Singer-songwriter David Poe is organizing a pair of concerts to benefit Democratic presidential hopeful John Kerry’s campaign. The Living Room in New York City will host Duncan Sheik, Joseph Arthur, Jesse Malin, Jesse Harris and Clem Snide’s Eef Barzelay on July 20th. And the Jayhawks, Soul Asylum, Golden Smog, Kraig Johnson and Big Star will take the stage at First Avenue in Minneapolis two nights earlier.

Poe projects that the shows could raise about $100,000 for Kerry’s campaign coffer, but he also sees them as an opportunity to promote voter registration. He points out that since eighteen-year-olds got the right to vote, fewer have actually exercised it each year, with only thirty-six-percent of eighteen to twenty-year-olds casting their ballot in the last presidential election. “If you do the math,” he says, “and get that number up to around fifty-percent, Kerry could win this thing by a landside . . . and you won’t have to deal with anything like hanging chads. Politics and voting begins at the grassroots level.”

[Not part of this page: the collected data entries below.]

Lemma push_existing_Some l c s :
  find_ssn (stream_sequence_number c) l = Some s →
  ∃ l', push_existing l c = Some ((Chunks_push s c).1, l') ∧ ssn <$> l' = ssn <$> l ∧
    ∀ m, find_ssn m l' = if m =? stream_sequence_number c then Some (Chunks_push s c).2 else find_ssn m l.
Proof.
  unfold find_ssn. induction l as [|s' l IH]; cbn [List.find push_existing]; [done|].
  destruct (Z.eqb_spec (ssn s') (stream_sequence_number c)) as [E|E].
  - intros [= ->]. pose proof (Chunks_push_ssn s c) as Hssn. destruct (Chunks_push s c) as [ok s''].
    cbn [fst snd] in *. eexists. split; [done|]. rewrite !fmap_cons, Hssn. split; [done|]. intros m.
    cbn [List.find]. rewrite Hssn, E, Z.eqb_sym. by destruct (m =? stream_sequence_number c) eqn:?; rewrite ?Z.eqb_sym.
  - intros (l' & -> & Hl & Hf)%IH. eexists. split; [done|]. rewrite !fmap_cons, Hl. split; [done|]. intros m.
    cbn [List.find]. destruct (Z.eqb_spec (ssn s') m); [|apply Hf].
    destruct (Z.eqb_spec m (stream_sequence_number c)); [congruence|done].
Qed.

(** One ordered fragment of message [n]: only the set of [n] changes. *)
Lemma rq_push_ordered q c :
  stream_identifier c = si q → unordered c = false →
  calculate_ordered_message_size q c <= rq_max_message_size q →
  sna16lt (stream_sequence_number c) (next_ssn q) = false → NoDup (ssn <$> rq_ordered q) →
  let s0 := default (Chunks_new (stream_sequence_number c) (payload_type c) [])
                    (find_ssn (stream_sequence_number c) (rq_ordered q)) in
  ∃ q', rq_push q c = Ok ((Chunks_push s0 c).1, q') ∧
    (∀ m, find_ssn m (rq_ordered q') =
       if m =? stream_sequence_number c then Some (Chunks_push s0 c).2 else find_ssn m (rq_ordered q)) ∧
    NoDup (ssn <$> rq_ordered q') ∧ rq_n_bytes q' = rq_n_bytes q + data_len c ∧
    si q' = si q ∧ next_ssn q' = next_ssn q ∧ rq_unordered q' = rq_unordered q ∧
    rq_max_message_size q' = rq_max_message_size q.
Proof.
  intros Hsi Hu Hsz Hssn Hnd s0. unfold rq_push. rewrite Hsi, Z.eqb_refl, Hu, Hssn. cbn [negb].
  destruct (Z.gtb_spec (calculate_ordered_message_size q c) (rq_max_message_size q)); [lia|].
  cbn [rq_ordered update upd_rq_n_bytes]. unfold s0. destruct (find_ssn (stream_sequence_number c) (rq_ordered q)) as [s|] eqn:Ef.
  - destruct (push_existing_Some _ _ _ Ef) as (l' & -> & Hl & Hf). eexists. split; [done|]. cbn.
    split_and!; try done. by rewrite Hl.
  - rewrite push_existing_None by done. cbn [default].
    pose proof (Chunks_push_ssn (Chunks_new (stream_sequence_number c) (payload_type c) []) c) as Hs.
    destruct (Chunks_push _ c) as [ok s']. cbn [fst snd] in *. eexists. split; [done|].
    cbn -[sort_chunks_by_ssn find_ssn]. unfold sort_chunks_by_ssn.
    assert (NoDup (ssn <$> rq_ordered q ++ [s'])) as Hnd'.
    { rewrite fmap_app. apply NoDup_app. split; [done|]. split; [|apply NoDup_singleton].
      intros x Hx. apply find_ssn_None in Ef. cbn. rewrite list_elem_of_singleton, Hs. cbn. congruence. }
    split_and!; try done; [|by rewrite sort_by_Permutation].
    intros m. rewrite (find_ssn_Permutation m (rq_ordered q ++ [s'])) by (done || by rewrite sort_by_Permutation).
    apply find_ssn_None in Ef. rewrite find_ssn_snoc.
    + rewrite Hs. cbn -[find_ssn]. by rewrite Z.eqb_sym.
    + destruct (decide (stream_sequence_number c = m)) as [<-|]; [by left|]. right. by rewrite Hs.
Qed.

(** Pushing a sequence of chunks: the results and the queue afterwards. *)
Fixpoint rq_push_all (q : ReassemblyQueue) (l : list ChunkPayloadData) : Outcome (list bool * ReassemblyQueue) :=
  match l with
  | [] => Ok ([], q)
  | c :: l' =>
      '(ok, q) ← rq_push q c;
      '(oks, q) ← rq_push_all q l';
      Ok (ok :: oks, q)
  end.

Definition set_chunks (n : u16) (q : ReassemblyQueue) : list ChunkPayloadData :=
  match find_ssn n (rq_ordered q) with Some s => cs_chunks s | None => [] end.

(** The queue after some fragments of the message came in, in whatever order. *)
Record collecting (sid n : u16) (t0 : u32) (cs P : list ChunkPayloadData) (q0 q : ReassemblyQueue) : Prop := mk_collecting {
  co_set : set_chunks n q ≡ₚ P;
  co_sorted : StronglySorted (λ a b, place t0 a < place t0 b) (set_chunks n q);
  co_others : ∀ m, m ≠ n → find_ssn m (rq_ordered q) = find_ssn m (rq_ordered q0);
  co_nodup : NoDup (ssn <$> rq_ordered q);
  co_bytes : rq_n_bytes q = rq_n_bytes q0 + sum_with data_len P;
  co_si : si q = si q0;
  co_next : next_ssn q = next_ssn q0;
  co_unordered : rq_unordered q = rq_unordered q0;
  co_max : rq_max_message_size q = rq_max_message_size q0;
}.

Lemma collecting_all sid n t0 cs P q0 q : P ≡ₚ cs → collecting sid n t0 cs P q0 q → collecting sid n t0 cs cs q0 q.
Proof. intros HP [Hset ? ? ? Hb]. constructor; try done; [by rewrite Hset, HP|]. by rewrite Hb, (sum_with_Permutation _ _ _ HP). Qed.

Section PushAll.
Context (n : u16) (t0 : u32) (cs : list ChunkPayloadData) (q0 : ReassemblyQueue).
Context (Hmsg : message_of (si q0) n t0 cs) (Hssn : sna16lt n (next_ssn q0) = false)
  (Hsize : sum_with data_len cs <= rq_max_message_size q0).

Lemma push_fragment P c R q :
  collecting (si q0) n t0 cs P q0 q → P ++ c :: R ≡ₚ cs →
  ∃ q', rq_push q c = Ok (bool_decide (R = []), q') ∧ collecting (si q0) n t0 cs (P ++ [c]) q0 q'.
Proof.
  intros [Hset Hsort Hoth Hnd Hb Hsi Hnx Hun Hmx] HP.
  assert (∀ x, x ∈ P ++ [c] → x ∈ cs) as Hin.
  { intros x Hx. rewrite <- HP. apply elem_of_app in Hx as [?|?%list_elem_of_singleton]; set_solver. }
  assert (c ∈ cs) as Hc by (apply Hin; set_solver).
  assert (stream_identifier c = si q0 ∧ stream_sequence_number c = n) as [Hcs Hcn]
    by (pose proof (mo_stream _ _ _ _ Hmsg) as H; rewrite Forall_forall in H; by apply H).
  assert (unordered c = false) as Hcu
    by (pose proof (proj1 (mo_fragments _ _ _ _ Hmsg)) as H; rewrite Forall_forall in H; by apply H).
  assert (sum_with data_len P + data_len c <= sum_with data_len cs) as Hsum.
  { rewrite <- (sum_with_Permutation _ _ _ HP), sum_with_app, sum_with_cons.
    pose proof (sum_with_nonneg data_len R ltac:(intros; apply data_len_nonneg)). lia. }
  assert (calculate_ordered_message_size q c <= rq_max_message_size q) as Hcalc.
  { rewrite Hmx. unfold calculate_ordered_message_size, set_chunks in *. rewrite Hcn.
    rewrite <- (sum_with_Permutation _ _ _ Hset) in Hsum.
    destruct (find_ssn n (rq_ordered q)); rewrite ?Chunks_len_sum; [lia|]. change (sum_with data_len []) with 0 in Hsum. lia. }
  destruct (rq_push_ordered q c) as (q' & Hpush & Hf & Hnd' & Hb' & Hsi' & Hnx' & Hun' & Hmx');
    [congruence|done|done|by rewrite Hcn, Hnx|done|].
  rewrite Hcn in *. set (s0 := default _ _) in *.
  assert (cs_chunks s0 = set_chunks n q) as Hs0 by (unfold s0, set_chunks; by destruct (find_ssn n (rq_ordered q))).
  clearbody s0. destruct (Chunks_push_fragment _ _ _ _ Hmsg P c R s0) as [Hp Hsrt]; [by rewrite Hs0|done|].
  rewrite Hs0 in *.
  rewrite Hp in *. cbn [fst snd] in *. exists q'. split; [done|].
  assert (set_chunks n q' = sort_chunks_by_tsn (set_chunks n q ++ [c])) as Hs'
    by (unfold set_chunks at 1; by rewrite Hf, Z.eqb_refl).
  constructor; try congruence.
  - rewrite Hs'. unfold sort_chunks_by_tsn. by rewrite sort_by_Permutation, Hset.
  - intros m Hm. rewrite Hf. destruct (Z.eqb_spec m n); [done|]. by apply Hoth.
  - rewrite sum_with_app, sum_with_cons. change (sum_with data_len []) with 0. lia.
Qed.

Following these two shows, Poe is hoping to organize a few others in some battleground states where support for Kerry and President George W. Bush is split evenly. “Like a lot of people,” he says, “I don’t want to wake up the day after the elections, kicking myself for not having done everything I could, especially if the outcome of election is not what I hope it will be.”

As with activism-minded artists like Moby (whose cafe, Teany, will provide beverages before the New York show) and Steve Earle, Poe and company have put pet causes on the backburner due to, what he calls, “intense dissatisfaction with the current administration,” prompting the current call for political fundraising. “This is quite different from a benefit for a charity,” he says, “because the recipient of the proceeds is not only a politician — rather than a clubbed seal — but he’s also a very wealthy man. So now I have to raise money from people who make less money than I do and give it to a millionaire. It’s an irony, and I loves me some irony. But having said that, I really do support him. He’s chosen to serve, unlike a lot of rich people, and he seems to have a voting record that reflects a concern for humanity.”

The two concerts are being organized in conjunction with the Concerts for Kerry Organization (concertsforkerry.com), which has hosted almost twenty shows so far this year with several more planed. Jack Black, Grant-Lee Phillips, Victoria Williams, Mark Olson and comedian David Cross will perform at other events in July.

Source rollingstone.com.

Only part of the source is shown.